Neoshia Roemer on the Government’s Converging Claims to Control Citizenship and Women’s Reproductive Rights

Here is the abstract:

Almost immediately after taking office on January 20, 2025, President Donald Trump signed the Protecting the Meaning and Value of American Citizenship Executive Order. This Order limits birthright citizenship based on the immigration status of a child’s parents. This Article posits this is an Executive attempt to limit which families reproduce in ways that are beyond state power. If the government can limit birthright citizenship on the grounds it proposes, it effectively controls citizen making—which is to take control of the family. If we are to believe any myth about our constitutional republic, a long held truth is that the family maintains the right to reproduce on its own terms, not the government’s. The people choose their government, not the other way around.
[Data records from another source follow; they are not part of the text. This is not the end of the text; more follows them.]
(* ===== verification/Documents.v ===== *)
(** * Shared parts of the small documents

    What the reading progress, history, statistics and preferences documents
    have in common: maps written as JSON objects with sorted names, the order
    in which Go ranges over a map (a parameter: any order), and when two
    documents have the same text. *)

From S2P Require Import Prelude Utf8 Strings Float64 Json Fs FsSpec Atomic BookMeta.

(** The order of [for k, v := range m]: fixed for a run, otherwise any. *)
Class MapOrder := map_range : ∀ {A : Type}, gmap bytes A → list (bytes * A).
Class MapOrderLaws `{MapOrder} : Prop :=
  map_range_perm : ∀ {A : Type} (m : gmap bytes A), map_range m ≡ₚ map_to_list m.
(** [version.Version] *)
Class AppVersion := version_Version : bytes.

Module Documents.

(** [strings.TrimSpace(text) == ""] *)
Definition blank (c : content) : bool :=
  match c with Raw b => bool_decide (TrimSpace b = []) | Doc _ => false end.

(** A document [json.Marshal] accepts and prints without floats. *)
Fixpoint printable (j : json) : bool :=
  match j with
  | JNull | JBool _ | JInt _ => true
  | JNum _ => false
  | JStr s => Utf8.ValidString s
  | JArr l => forallb printable l
  | JObj l => forallb (λ m, Utf8.ValidString m.1 && printable m.2) l
  end.

(** What [json.Marshal] accepts at all: no invalid UTF-8, no number that JSON
    cannot write. *)
Fixpoint marshals (j : json) : bool :=
  match j with
  | JNull | JBool _ | JInt _ => true
  | JNum f => negb (F64.is_nan f) && negb (F64.is_inf f)
  | JStr s => Utf8.ValidString s
  | JArr l => forallb marshals l
  | JObj l => forallb (λ m, Utf8.ValidString m.1 && marshals m.2) l
  end.
Definition ErrMarshal : error := Msg "json: cannot marshal".

(** A name without white space around it, and not empty. *)
Definition trimmed (s : bytes) : Prop := TrimSpace s = s ∧ s ≠ [].
Lemma trimmed_TrimSpace s : TrimSpace s ≠ [] → trimmed (TrimSpace s).
Proof. intros Hs. split; [apply TrimSpace_idem|done]. Qed.

(** Different documents have different texts: the text reads back. *)
Class JsonText `{Machine} : Prop :=
  doc_text_inj j j' : printable j = true → printable j' = true → doc_text j = doc_text j' → j = j'.

(** ** Maps *)
Definition enc_map {A : Type} (enc : A → json) (m : gmap bytes A) : json :=
  JObj ((λ k, (k, match m !! k with Some a => enc a | None => JNull end)) <$>
        sort_strings (elements (dom m))).

Lemma elem_of_sorted {A : Type} (m : gmap bytes A) k :
  k ∈ sort_strings (elements (dom m)) ↔ is_Some (m !! k).
Proof. unfold sort_strings. rewrite merge_sort_Permutation, elem_of_elements. apply elem_of_dom. Qed.
Lemma NoDup_sorted {A : Type} (m : gmap bytes A) : NoDup (sort_strings (elements (dom m))).
Proof. unfold sort_strings. rewrite merge_sort_Permutation. apply NoDup_elements. Qed.

Lemma mapM_keys {A B : Type} (dec : json → option B) (g : A → B) (enc : A → json) (m : gmap bytes A) l :
  (∀ k a, m !! k = Some a → dec (enc a) = Some (g a)) → Forall (λ k, is_Some (m !! k)) l →
  mapM (λ x : bytes * json, pair x.1 <$> dec x.2)
    ((λ k, (k, match m !! k with Some a => enc a | None => JNull end)) <$> l) =
  Some (omap (λ k, pair k ∘ g <$> m !! k) l).
Proof.
  intros Hd. induction 1 as [|k l [a Ha] Hl IH]; [done|]. rewrite fmap_cons. cbn [mapM].
  simpl. rewrite Ha. simpl. rewrite (Hd k a Ha). simpl. by rewrite IH.
Qed.

(** A written map reads back, through what [dec] makes of its values. *)
Lemma dec_enc_map {A B : Type} (dec : json → option B) (g : A → B) (enc : A → json) (m : gmap bytes A) :
  (∀ k a, m !! k = Some a → dec (enc a) = Some (g a)) → Json.dec_map dec (enc_map enc m) = Some (g <$> m).
Proof.
  intros Hd. unfold Json.dec_map, enc_map. rewrite (mapM_keys dec g enc m) by
    (done || apply Forall_forall; intros k; apply elem_of_sorted). simpl. f_equal.
  assert ((omap (λ k, pair k ∘ g <$> m !! k) (sort_strings (elements (dom m)))).*1 =
    sort_strings (elements (dom m))) as Hfst.
  { assert (Forall (λ k, is_Some (m !! k)) (sort_strings (elements (dom m)))) as Hall
      by (apply Forall_forall; intros k; apply elem_of_sorted).
    induction Hall as [|k l [a Ha] Hl IH]; [done|]. simpl. rewrite Ha. simpl. by f_equal. }
  apply map_eq. intros k. apply option_eq. intros b. rewrite lookup_fmap.
  rewrite <-elem_of_list_to_map by (rewrite Hfst; apply NoDup_sorted). rewrite list_elem_of_omap. split.
  - intros (k' & _ & E). destruct (m !! k') eqn:Hk; [|done]. simpl in E. injection E as -> <-. by rewrite Hk.
  - intros Hb. exists k. destruct (m !! k) as [a|] eqn:Hk; [|done]. injection Hb as <-.
    split; [apply elem_of_sorted; eauto|done].
Qed.

Lemma unique_enc_map {A : Type} (enc : A → json) (m : gmap bytes A) :
  (∀ k a, m !! k = Some a → Json.unique_names (enc a) = true) → Json.unique_names (enc_map enc m) = true.
Proof.
  intros He. unfold enc_map. simpl. apply andb_true_intro. split.
  - apply bool_decide_true. rewrite <-list_fmap_compose. simpl. rewrite list_fmap_id. apply NoDup_sorted.
  - apply forallb_forall. intros x. rewrite <-list_elem_of_In, list_elem_of_fmap.
    intros (k & -> & [a Ha]%elem_of_sorted). simpl. rewrite Ha. by apply (He k).
Qed.

Lemma printable_enc_map {A : Type} (enc : A → json) (m : gmap bytes A) :
  printable (enc_map enc m) = true ↔
  map_Forall (λ k a, Utf8.ValidString k = true ∧ printable (enc a) = true) m.
Proof.
  unfold enc_map. simpl. rewrite forallb_forall. split.
  - intros Hall k a Ha. specialize (Hall (k, enc a)). simpl in Hall.
    apply andb_prop, Hall. rewrite <-list_elem_of_In, list_elem_of_fmap. exists k.
    rewrite Ha. split; [done|]. apply elem_of_sorted. eauto.
  - intros Hm x. rewrite <-list_elem_of_In, list_elem_of_fmap. intros (k & -> & [a Ha]%elem_of_sorted).
    simpl. rewrite Ha. apply andb_true_intro, (Hm k a Ha).
Qed.

(** The members of an object, one by one. *)
Lemma unique_obj l : bool_decide (NoDup l.*1) = true → Forall (λ m, Json.unique_names m.2 = true) l →
  Json.unique_names (JObj l) = true.
Proof.
  intros Hn Hl. cbn [Json.unique_names]. rewrite Hn. apply forallb_forall. intros m Hm.
  rewrite Forall_forall in Hl. apply Hl. by apply list_elem_of_In.
Qed.

(** ** Ranging over a map *)
Section range.
Context `{MapOrderLaws} {A : Type}.

Lemma elem_of_range (m : gmap bytes A) k a : (k, a) ∈ map_range m ↔ m !! k = Some a.
Proof. rewrite map_range_perm. apply elem_of_map_to_list. Qed.
Lemma NoDup_range (m : gmap bytes A) : NoDup (map_range m).*1.
Proof. rewrite map_range_perm. apply NoDup_fst_map_to_list. Qed.

(** A loop whose body changes the entry under the key it visits computes
    each entry by itself, in whatever order it ranges. *)
Definition pointwise {B : Type} (g : bytes → A → option B → option B)
    (step : gmap bytes B → bytes * A → gmap bytes B) (x : bytes * A) : Prop :=
  ∀ acc k, step acc x !! k = if decide (x.1 = k) then g k x.2 (acc !! k) else acc !! k.

Lemma foldl_pointwise {B : Type} (g : bytes → A → option B → option B)
    (step : gmap bytes B → bytes * A → gmap bytes B) (l : list (bytes * A)) (m0 : gmap bytes B) k :
  NoDup l.*1 → Forall (pointwise g step) l →
  foldl step m0 l !! k =
  match (list_to_map l : gmap bytes A) !! k with Some a => g k a (m0 !! k) | None => m0 !! k end.
Proof.
  revert m0. induction l as [|[k' a] l IH]; intros m0 Hn Hall; [simpl; by rewrite lookup_empty|].
  inversion Hn as [|? ? Hk' Hn']; subst. inversion Hall as [|? ? Hx Hall']; subst.
  simpl. rewrite IH by done. rewrite Hx. simpl. destruct (decide (k' = k)) as [->|Hne].
  - rewrite lookup_insert_eq. by rewrite not_elem_of_list_to_map_1.
  - by rewrite lookup_insert_ne.
Qed.

Lemma list_to_map_range (m : gmap bytes A) : (list_to_map (map_range m) : gmap bytes A) = m.
Proof.
  etrans; [|apply list_to_map_to_list]. apply list_to_map_proper; [apply NoDup_range|apply map_range_perm].
Qed.

Lemma foldl_range {B : Type} (g : bytes → A → option B → option B)
    (step : gmap bytes B → bytes * A → gmap bytes B) (m : gmap bytes A) (m0 : gmap bytes B) k :
  (∀ k a, m !! k = Some a → pointwise g step (k, a)) →
  foldl step m0 (map_range m) !! k =
  match m !! k with Some a => g k a (m0 !! k) | None => m0 !! k end.
Proof.
  intros Hp. rewrite (foldl_pointwise g), list_to_map_range; [done|apply NoDup_range|].
  apply Forall_forall. intros [k' a] Hin. by apply Hp, elem_of_range.
Qed.

(** What holds of every entry a loop puts in holds of the outcome. *)
Lemma foldl_map_Forall {B : Type} (P : bytes → B → Prop)
    (step : gmap bytes B → bytes * A → gmap bytes B) (l : list (bytes * A)) (m0 : gmap bytes B) :
  map_Forall P m0 → (∀ acc x, map_Forall P acc → map_Forall P (step acc x)) →
  map_Forall P (foldl step m0 l).
Proof. intros Hm Hs. revert m0 Hm. induction l as [|x l IH]; intros m0 Hm; simpl; auto. Qed.
End range.
End Documents.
Through barely coded language that reproduces racist and nativist attitudes, the Order attempts to control the reproduction of citizenship by imagining and excluding the mythical “illegal” immigrant to handpick who becomes a citizen. With this understanding, this Article situates this issue on the axes of constitutional law and reproductive justice, discussing efforts to limit birthright citizenship as a matter targeting select families. This Article proposes a “constitutional rights plus” framework that demonstrates the reproductive rights of the parent and the child’s right to citizenship are linked and inseparable. This is an attack on the entire family to control which families produce citizens. Utilizing the reproductive justice framework, this Article argues that the Executive Order reproduces citizenship in four ways. First, by reifying the bounds of who constitutes a family, the Order reproduces family discrimination. Second, the Order reconstructs the noncitizen regime of Dred Scott that would effectively render some children stateless and open to exploitation. Third, the Order reproduces family punishment and subordination by ensuring some families are punished for existing and remain subordinated through labor regimes. Fourth, the Order reproduces poverty as it locks families and children into a regime of cyclical poverty that they cannot escape.